Many approximation approaches prove to be exact if the approximating context-free grammar is left-linear or right-linear [Grimley, 1997; Pereira & Wright, 1997; Nederhof, 2000a] Intuitively this can be explained by the fact that a left-linear or right-linear grammar is defined to be regular language and further equivalent to a finite-state automaton.
Furthermore, in Nederhof [2000a] it is proven that context-free grammars that are not self-embedding generate regular languages. According to Chomsky [1959b], a self- embedding grammar is defined as follows:
A grammar is self-embedding if there is some A∈N , such that
A→
*αAβ
for someα
≠ε
andβ
≠ε
.A grammar that is not self-embedding is defined to be a strongly regular grammar. [Nederhof, 2000b]. The proof is based on a constructive algorithm mapping a strongly regular grammar into an equivalent finite automaton [Nederhof, 2000a; Nederhof, 2000b]. This proof is not in conflict with the theorem [Theorem 8.15 in Hopcroft & Ullman, 1979], since the condition of strong regularity is a sufficient condition for the language to be regular, but is not a necessary condition. It means there are some grammars which are not strongly regular but which generate regular language. For such grammars, the approximations generate a larger language. In practice, the finite automata approximation is normally applied to enhance the recognition accuracy. They are used as a frond-end filter to the real parser. So it is allowed that a certain percentage of ungrammatical input is recognized.
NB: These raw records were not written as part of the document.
(** A sound for an entry that has none yet. *)
Lemma addState_Ok w j ts k t i bufs lens snd ln :
  state_ready w j ts -> ts !! k = Some t ->
  s_snd_buf (state_snd t) = Some bufs -> s_len (state_snd t) = Some lens ->
  bufs !! i = Some None -> (i < List.length lens)%nat -> Z.of_nat i <= s_snd_cnt (state_snd t) ->
  mixerAddState j (Z.of_nat k) (Z.of_nat i) snd ln w =
  Ok (MIXER_SUCCESS, put_thresholds j (<[k := with_state_snd t
    {| s_snd_buf := Some (<[i := snd]> bufs); s_len := Some (<[i := ln]> lens);
       s_snd_cnt := s_snd_cnt (state_snd t); s_snd_no := s_snd_no (state_snd t);
       s_pos := s_pos (state_snd t) |}]> ts) w).
Proof.
  intros Hr Hk Hbuf Hlen Hi Hil Hcnt. pose proof Hr as Hr'.
  destruct (ready_sbuff _ _ _ Hr) as (b & Hb & Ht & Hc).
  destruct Hr' as (sb & b' & Hs & Hj & Hb' & _ & _ & _ & Hl).
  assert (b' = b) as ->.
  { unfold sbuff, rd_at in Hb. rewrite Hs in Hb. cbn [deref mbind res_bind] in Hb.
    rewrite (proj2 (rd_Ok sb j b')) in Hb by done. by injection Hb. }
  unfold mixerAddState. mstep Hb. rewrite Hc. pose proof (lookup_lt_Some _ _ _ Hk).
  pose proof (lookup_lt_Some _ _ _ Hi).
  destruct (Z.ltb_spec (Z.of_nat (List.length ts)) (Z.of_nat k)); [lia|].
  mstep (get_state_snd_Ok w j ts k t Hr Hk).
  destruct (Z.ltb_spec (s_snd_cnt (state_snd t)) (Z.of_nat i)); [lia|].
  rewrite Hbuf, Hlen. erewrite bind_Ok by reflexivity.
  erewrite bind_Ok by (unfold lift; rewrite (rd_nat bufs i None Hi); reflexivity).
  cbv iota.
  erewrite bind_Ok by (unfold lock_mixer; rewrite Hl; reflexivity).
  erewrite bind_Ok by (unfold lift; rewrite wr_in_bounds by (split; [lia|by apply Nat2Z.inj_lt]); reflexivity).
  erewrite bind_Ok by reflexivity.
  erewrite bind_Ok by (unfold lift; rewrite wr_in_bounds by lia; reflexivity).
  rewrite !Nat2Z.id. unfold put_state_snd.
  erewrite bind_Ok.
  2:{ erewrite bind_Ok by (by apply (rd_at_Ok sbuffs _ sb _ b)).
      rewrite Ht. erewrite bind_Ok by reflexivity. unfold lift. rewrite (rd_nat ts k t Hk).
      erewrite bind_Ok by reflexivity. rewrite wr_in_bounds by lia. rewrite Nat2Z.id.
      erewrite bind_Ok by reflexivity. apply wr_at_Ok; [exact Hs|apply lookup_lt_Some in Hb'; lia]. }
  erewrite bind_Ok by reflexivity. unfold mret, M_ret. do 2 f_equal. by eapply locked_update.
Qed.

Section LoadFacts.
Context (readdir : string -> option (list string)) (contents : string -> option (list Z)).

(** The sounds [xs] as the mixer keeps them, with room for [n] more. *)
Definition loading (cnt : Z) (xs : list (list Z * Z)) (n : nat) : STATE_SND :=
  {| s_snd_buf := Some (((fun x => Some x.1) <$> xs) ++ replicate n None);
     s_len := Some ((snd <$> xs) ++ replicate n 0);
     s_snd_cnt := cnt; s_snd_no := 0; s_pos := 0 |}.

Lemma insert_loading {A} (f : list Z * Z -> A) xs n x d :
  <[List.length xs := f x]> ((f <$> xs) ++ replicate (S n) d) = (f <$> xs ++ [x]) ++ replicate n d.
Proof.
  rewrite fmap_app, <- app_assoc. rewrite insert_app_r_alt by (rewrite length_fmap; lia).
  rewrite length_fmap, Nat.sub_diag. done.
Qed.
Also it is allowed that “pathological” grammatical sentences are rejected that seldom occur in practice; an example are sentences requiring multiple levels of self-embedding. According to these practical considerations, most approximations are accepted according to their approximation quality. The most serious problem is actually the complexity of the construction of the automata from the compact representation for large grammars [Nederhof, 2000a].